━━━━━ DATA SECTION ━━━━━

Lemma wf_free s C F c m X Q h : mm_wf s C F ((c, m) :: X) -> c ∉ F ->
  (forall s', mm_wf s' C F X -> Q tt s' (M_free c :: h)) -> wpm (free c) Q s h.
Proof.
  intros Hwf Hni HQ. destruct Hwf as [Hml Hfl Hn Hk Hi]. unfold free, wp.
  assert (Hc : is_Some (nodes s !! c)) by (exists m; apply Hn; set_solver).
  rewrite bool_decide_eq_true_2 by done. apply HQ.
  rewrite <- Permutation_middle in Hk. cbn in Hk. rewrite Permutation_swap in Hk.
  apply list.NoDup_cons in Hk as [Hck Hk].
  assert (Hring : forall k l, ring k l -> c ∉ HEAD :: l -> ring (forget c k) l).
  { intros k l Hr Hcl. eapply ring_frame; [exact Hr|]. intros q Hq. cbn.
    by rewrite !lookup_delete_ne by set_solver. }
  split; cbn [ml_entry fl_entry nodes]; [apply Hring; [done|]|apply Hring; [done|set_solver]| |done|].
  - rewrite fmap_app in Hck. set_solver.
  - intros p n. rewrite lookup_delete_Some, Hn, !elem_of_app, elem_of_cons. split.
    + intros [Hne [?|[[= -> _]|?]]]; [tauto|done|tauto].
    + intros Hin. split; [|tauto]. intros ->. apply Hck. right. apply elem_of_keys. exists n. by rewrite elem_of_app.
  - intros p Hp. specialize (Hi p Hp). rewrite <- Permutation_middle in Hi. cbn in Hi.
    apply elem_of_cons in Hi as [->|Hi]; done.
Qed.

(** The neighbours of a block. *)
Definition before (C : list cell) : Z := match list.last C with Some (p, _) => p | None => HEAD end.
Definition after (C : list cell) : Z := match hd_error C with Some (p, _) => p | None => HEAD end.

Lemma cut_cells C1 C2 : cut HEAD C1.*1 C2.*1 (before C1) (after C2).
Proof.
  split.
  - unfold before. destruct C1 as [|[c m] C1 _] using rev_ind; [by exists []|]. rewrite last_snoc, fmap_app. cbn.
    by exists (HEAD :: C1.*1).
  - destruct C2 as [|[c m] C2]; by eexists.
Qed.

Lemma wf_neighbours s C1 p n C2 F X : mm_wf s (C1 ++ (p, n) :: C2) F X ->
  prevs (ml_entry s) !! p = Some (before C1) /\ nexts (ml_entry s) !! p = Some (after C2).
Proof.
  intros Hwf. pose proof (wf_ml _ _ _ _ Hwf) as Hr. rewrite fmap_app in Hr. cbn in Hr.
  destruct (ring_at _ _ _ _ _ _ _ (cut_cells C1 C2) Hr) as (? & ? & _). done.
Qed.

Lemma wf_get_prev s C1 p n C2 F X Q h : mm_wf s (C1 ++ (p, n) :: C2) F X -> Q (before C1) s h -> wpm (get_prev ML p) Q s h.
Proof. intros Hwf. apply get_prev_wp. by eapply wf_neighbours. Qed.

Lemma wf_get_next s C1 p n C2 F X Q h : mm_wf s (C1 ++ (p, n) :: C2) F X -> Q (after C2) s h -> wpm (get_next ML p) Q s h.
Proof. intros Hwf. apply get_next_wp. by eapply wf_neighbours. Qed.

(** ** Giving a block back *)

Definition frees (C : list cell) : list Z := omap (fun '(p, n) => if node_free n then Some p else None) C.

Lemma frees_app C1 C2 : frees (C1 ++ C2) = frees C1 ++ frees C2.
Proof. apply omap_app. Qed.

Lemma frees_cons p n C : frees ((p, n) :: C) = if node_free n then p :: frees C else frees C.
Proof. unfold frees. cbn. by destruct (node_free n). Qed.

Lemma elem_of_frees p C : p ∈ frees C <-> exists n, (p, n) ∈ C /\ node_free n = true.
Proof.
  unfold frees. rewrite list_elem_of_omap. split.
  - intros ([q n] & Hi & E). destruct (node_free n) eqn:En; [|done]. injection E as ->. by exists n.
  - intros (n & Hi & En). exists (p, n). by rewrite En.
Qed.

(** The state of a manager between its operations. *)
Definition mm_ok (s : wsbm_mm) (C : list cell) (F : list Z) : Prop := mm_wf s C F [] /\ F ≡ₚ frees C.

━━━━━

Beginning at the top of the entries above, output each line exactly, and end with the line in which "assert (Hc : is_Some" appears.

__SOLUTION TO THE EXERCISE__.
Lemma wf_free s C F c m X Q h : mm_wf s C F ((c, m) :: X) -> c ∉ F ->
  (forall s', mm_wf s' C F X -> Q tt s' (M_free c :: h)) -> wpm (free c) Q s h.
Proof.
  intros Hwf Hni HQ. destruct Hwf as [Hml Hfl Hn Hk Hi]. unfold free, wp.
  assert (Hc : is_Some (nodes s !! c)) by (exists m; apply Hn; set_solver).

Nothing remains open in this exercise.